14 June 2017

Slate: Why Trump Is Like This

It’s everything from his unitary focus on himself and what’s good for his bottom line to his very solitary, lonely nature as a man, to his willingness to run over and destroy anyone he sees as being in his way. He is quite consistently someone who likes to make mischief and thinks of himself as a jokester, and yet he’s also someone who deeply believes that he can manage and fix just about anything.

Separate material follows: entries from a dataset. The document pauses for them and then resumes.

(* ===== verification/_CoqProject ===== *)
-Q . S2P
Prelude.v
Text.v
Doubles.v
NumberText.v
Protocol.v
Cues.v
Geodesy.v
RouteMatcher.v
SampleMath.v
RouteMatcherFacts.v
Waypoints.v
Maneuver.v
ManeuverFacts.v
Progress.v
Session.v
Speed.v
Snapshot.v
Itinerary.v
StopAreas.v
Captures.v
StopCursor.v
Samples.v
Database.v
Repository.v
RepositoryFacts.v
Register.v
Effects.v
Reroute.v
Refresh.v
Location.v
Permission.v
Processor.v
Guidance.v
TransitEngine.v
TransitEngineFacts.v
Ride.v
TransitSession.v
Engine.v
EngineFacts.v
Drive.v
SampleEngine.v
Ground.v
GroundFacts.v
TransitWalk.v
TransitCue.v
TransitBatch.v
TransitProcessor.v
RideSession.v
Notifications.v
Alerts.v
RideAlerts.v
Coordinator.v
SampleWorld.v
CoordinatorFacts.v
Commands.v
Guarantees.v
Base64.v
Wire.v
Bridge.v
BridgeFacts.v
Recovery.v
Publish.v
PageModel.v
PageFacts.v
PageShell.v
Words.v
Sha256.v
TileId.v
Pmtiles.v
Archive.v
PackageIndex.v
Manifest.v
Resolver.v
Download.v
DownloadFacts.v
DownloadEnds.v
Request.v
Writer.v
Generated.v
Fixpoint json_ind (j : json) : P j :=
  match j with
  | JNull => HNull
  | JBool b => HBool b
  | JNum n => HNum n
  | JStr s => HStr s
  | JArr l =>
      HArr l ((fix go l : Forall P l :=
                 match l with
                 | [] => Forall_nil_2 P
                 | x :: xs => Forall_cons_2 P x xs (json_ind x) (go xs)
                 end) l)
  | JObj fs =>
      HObj fs ((fix go fs : Forall (fun kv => P kv.2) fs :=
                  match fs with
                  | [] => Forall_nil_2 _
                  | kv :: r => Forall_cons_2 _ kv r (json_ind kv.2) (go r)
                  end) fs)
  end.
End json_ind.

(** [record[key]] on a decoded object. *)
Fixpoint field (key : string) (fs : list (string * json)) : option json :=
  match fs with
  | [] => None
  | (k, v) :: r => if String.eqb k key then Some v else field key r
  end.

Definition json_field (key : string) (j : json) : option json :=
  match j with JObj fs => field key fs | _ => None end.

(** The value of a field when it is a string, as [typeof v === "string"]. *)
Definition json_string (j : option json) : option string :=
  match j with Some (JStr s) => Some s | _ => None end.

(** JavaScript truthiness of a possibly absent value. *)
Definition truthy (j : option json) : bool :=
  match j with
  | None | Some JNull | Some (JBool false) => false
  | Some (JNum NaN) => false
  | Some (JNum n) => negb (num_eq n (num_of_Z 0))
  | Some (JStr s) => negb (String.eqb s "")
  | Some _ => true
  end.

(** [s.slice(0, n)] on a string. *)
Definition slice0 (n : nat) (s : string) : string := String.substring 0 n s.

Lemma slice0_length n s : String.length (slice0 n s) = Nat.min n (String.length s).
Proof.
  unfold slice0. revert s. induction n as [|n IH]; intros [|c s]; simpl; try done. by rewrite IH.
Qed.

Lemma string_length_app s t : String.length (s ++ t)%string = (String.length s + String.length t)%nat.
Proof. induction s as [|c s IH]; simpl; [done|]. by rewrite IH. Qed.

Lemma string_app_assoc (a b c : string) : (a ++ b ++ c = (a ++ b) ++ c)%string.
Proof. induction a as [|x a IH]; [done|]. by apply (f_equal (String x)). Qed.

Definition str_length (s : string) : Z := Z.of_nat (String.length s).

Definition includes (x : string) (l : list string) : bool :=
  existsb (String.eqb x) l.

(** Decimal rendering of an integer, as in a template literal. *)
Definition show_Z (z : Z) : string := pretty z.

(** [n.toString(36)] for a natural number; the fuel is the number of binary
    digits, which bounds the number of digits in base 36. *)
Definition digit36 (d : Z) : string :=
  String.substring (Z.to_nat d) 1 "0123456789abcdefghijklmnopqrstuvwxyz".

Fixpoint digits36 (fuel : nat) (n : Z) (acc : string) : string :=
  match fuel with
  | O => acc
  | S fuel =>
      let acc := (digit36 (n mod 36) ++ acc)%string in
      if n <? 36 then acc else digits36 fuel (n / 36) acc
  end.
(* ===== verification/NumberText.v ===== *)
(** * A number in a template literal

    [Number.prototype.toString] in base ten, as ECMAScript defines it: the fewest
    significant digits that still name the double, and its layouts. *)

From S2P Require Import Prelude Text Doubles.
From Stdlib Require Import QArith_base Qround.

#[local] Open Scope Z_scope.

(** [10 ^ e] *)
Definition pow10 (e : Z) : Q := Qpower (inject_Z 10) e.

(** The [k] with [10 ^ (k - 1) <= q < 10 ^ k], stepped to from the estimate [k]: an
    estimate from the binary logarithm is off by one at most. *)
Definition adjust_exponent (q : Q) (k : Z) : Z :=
  if Qle_bool (pow10 k) q then k + 1
  else if Qle_bool (pow10 (k - 1)) q then k else k - 1.

Definition decimal_exponent (q : Q) : Z :=
  adjust_exponent q ((q_log2 q * 30103) / 100000 + 1).

(** The two candidates with [n] digits, the nearer one first. *)
Definition candidates_of (q : Q) (k n : Z) : list Z :=
  let scaled := Qmult q (pow10 (n - k)) in
  let low := Qfloor scaled in
  let high := low + 1 in
  let below := Qminus scaled (inject_Z low) in
  match Qcompare below (1 # 2) with
  | Lt => [low; high]
  | Gt => [high; low]
  | Eq => if Z.even low then [low; high] else [high; low]
  end.

(** Whether the digits [s] name [q]. *)
Definition names (q : Q) (k n s : Z) : bool :=
  Qeq_bool (round_value (Qmult (inject_Z s) (pow10 (k - n)))) q.

(** The fewest digits, from [n] on: seventeen always name a double. *)
Fixpoint shortest (fuel : nat) (q : Q) (k n : Z) : Z * Z :=
  match fuel with
  | O => (n, Qfloor (Qmult q (pow10 (n - k))))
  | S fuel =>
      match List.find (names q k n) (candidates_of q k n) with
      | Some s => (n, s)
      | None => shortest fuel q k (n + 1)
      end
  end.

Fixpoint zeros (n : nat) : string :=
  match n with O => EmptyString | S n => ("0" ++ zeros n)%string end.

Definition tail_from (i : Z) (s : string) : string :=
  String.substring (Z.to_nat i) (String.length s) s.

(** The layouts, for [n] digits whose point comes after the [k]-th. *)
Definition layout (digits : string) (n k : Z) : string :=
  if (n <=? k) && (k <=? 21) then (digits ++ zeros (Z.to_nat (k - n)))%string
  else if (0 <? k) && (k <=? 21)
  then (slice0 (Z.to_nat k) digits ++ "." ++ tail_from k digits)%string
  else if (-6 <? k) && (k <=? 0) then ("0." ++ zeros (Z.to_nat (- k)) ++ digits)%string
  else
    let e := k - 1 in
    let sign := if e <? 0 then "-" else "+" in
    let exponent := (sign ++ show_Z (Z.abs e))%string in
    let point := if n =? 1 then digits
                 else (slice0 1 digits ++ "." ++ tail_from 1 digits)%string in
    (point ++ "e" ++ exponent)%string.

(** Of a value above zero; the candidate [10 ^ n] is the digit one an exponent up. *)
Definition show_positive (q : Q) : string :=
  let k := decimal_exponent q in
  let '(n, s) := shortest 17 q k 1 in
  if s =? 10 ^ n then layout "1" 1 (k + 1) else layout (show_Z s) n k.

Definition show_number (x : number) : string :=
  match x with
  | NaN => "NaN"
  | PosInf => "Infinity"
  | NegInf => "-Infinity"
  | Fin q => if Qnum q =? 0 then "0"
             else if Qnum q <? 0 then ("-" ++ show_positive (Qopp q))%string
             else show_positive q
  end.

Example shown_numbers :
  map show_number [literal 1 10; literal 134050 10000; num_of_Z 100; literal 1 10000000; literal (-5) 2;
                   num_of_Z (10 ^ 21); num_of_Z 120000; literal 527 100; literal 1 3]
  = ["0.1"; "13.405"; "100"; "1e-7"; "-2.5"; "1e+21"; "120000"; "5.27"; "0.3333333333333333"].
Proof. vm_compute. reflexivity. Qed.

Probably one of the most important aspects of his personality is that for Donald Trump there’s really no tense other than the present tense. He doesn’t think terribly much about the future, and he also doesn’t at all acknowledge that the past exists. I think he almost uniquely, in my experience, doesn’t really experience the past in his day-to-day life. When you ask him about things that took place earlier in his life, it’s almost as if they come fresh to him every time you mention them. [...]

I think he has a remarkable capacity for denial, and I think there have been very few occasions over the course of his life where he has been slapped in the face with his failure, whether it was his bankruptcies, the failures of any number of his businesses, the failures of two marriages. In each case, he has an almost admirable ability to move through life as if those losses and failures hadn’t happened, and to portray them not in a crass political spin sort of way but in a really gut-level, deeply felt way as things that didn’t bother him and things that he didn’t even acknowledge. [...]

Trump doesn’t really have the capacity to enjoy things in the way that most people think of that word. You never see him laughing. He’s not a terribly optimistic person, as we saw in the campaign. I think he relishes the authority, the power, and above all the stature of the position. He loves the trappings of his office, but there’s really no evidence that he loves the day to day of most of the things he does, with the exception of dealing with the media. He has this reputation that he’s cultivated of being tough on the media. He’s certainly staking a lot of the rhetoric of the administration on bashing the media, but there’s nothing he loves more than talking to the reporters and working the press and working his image. That really is more of a source of satisfaction to him than anything that might have to do with policy, which bores him to tears.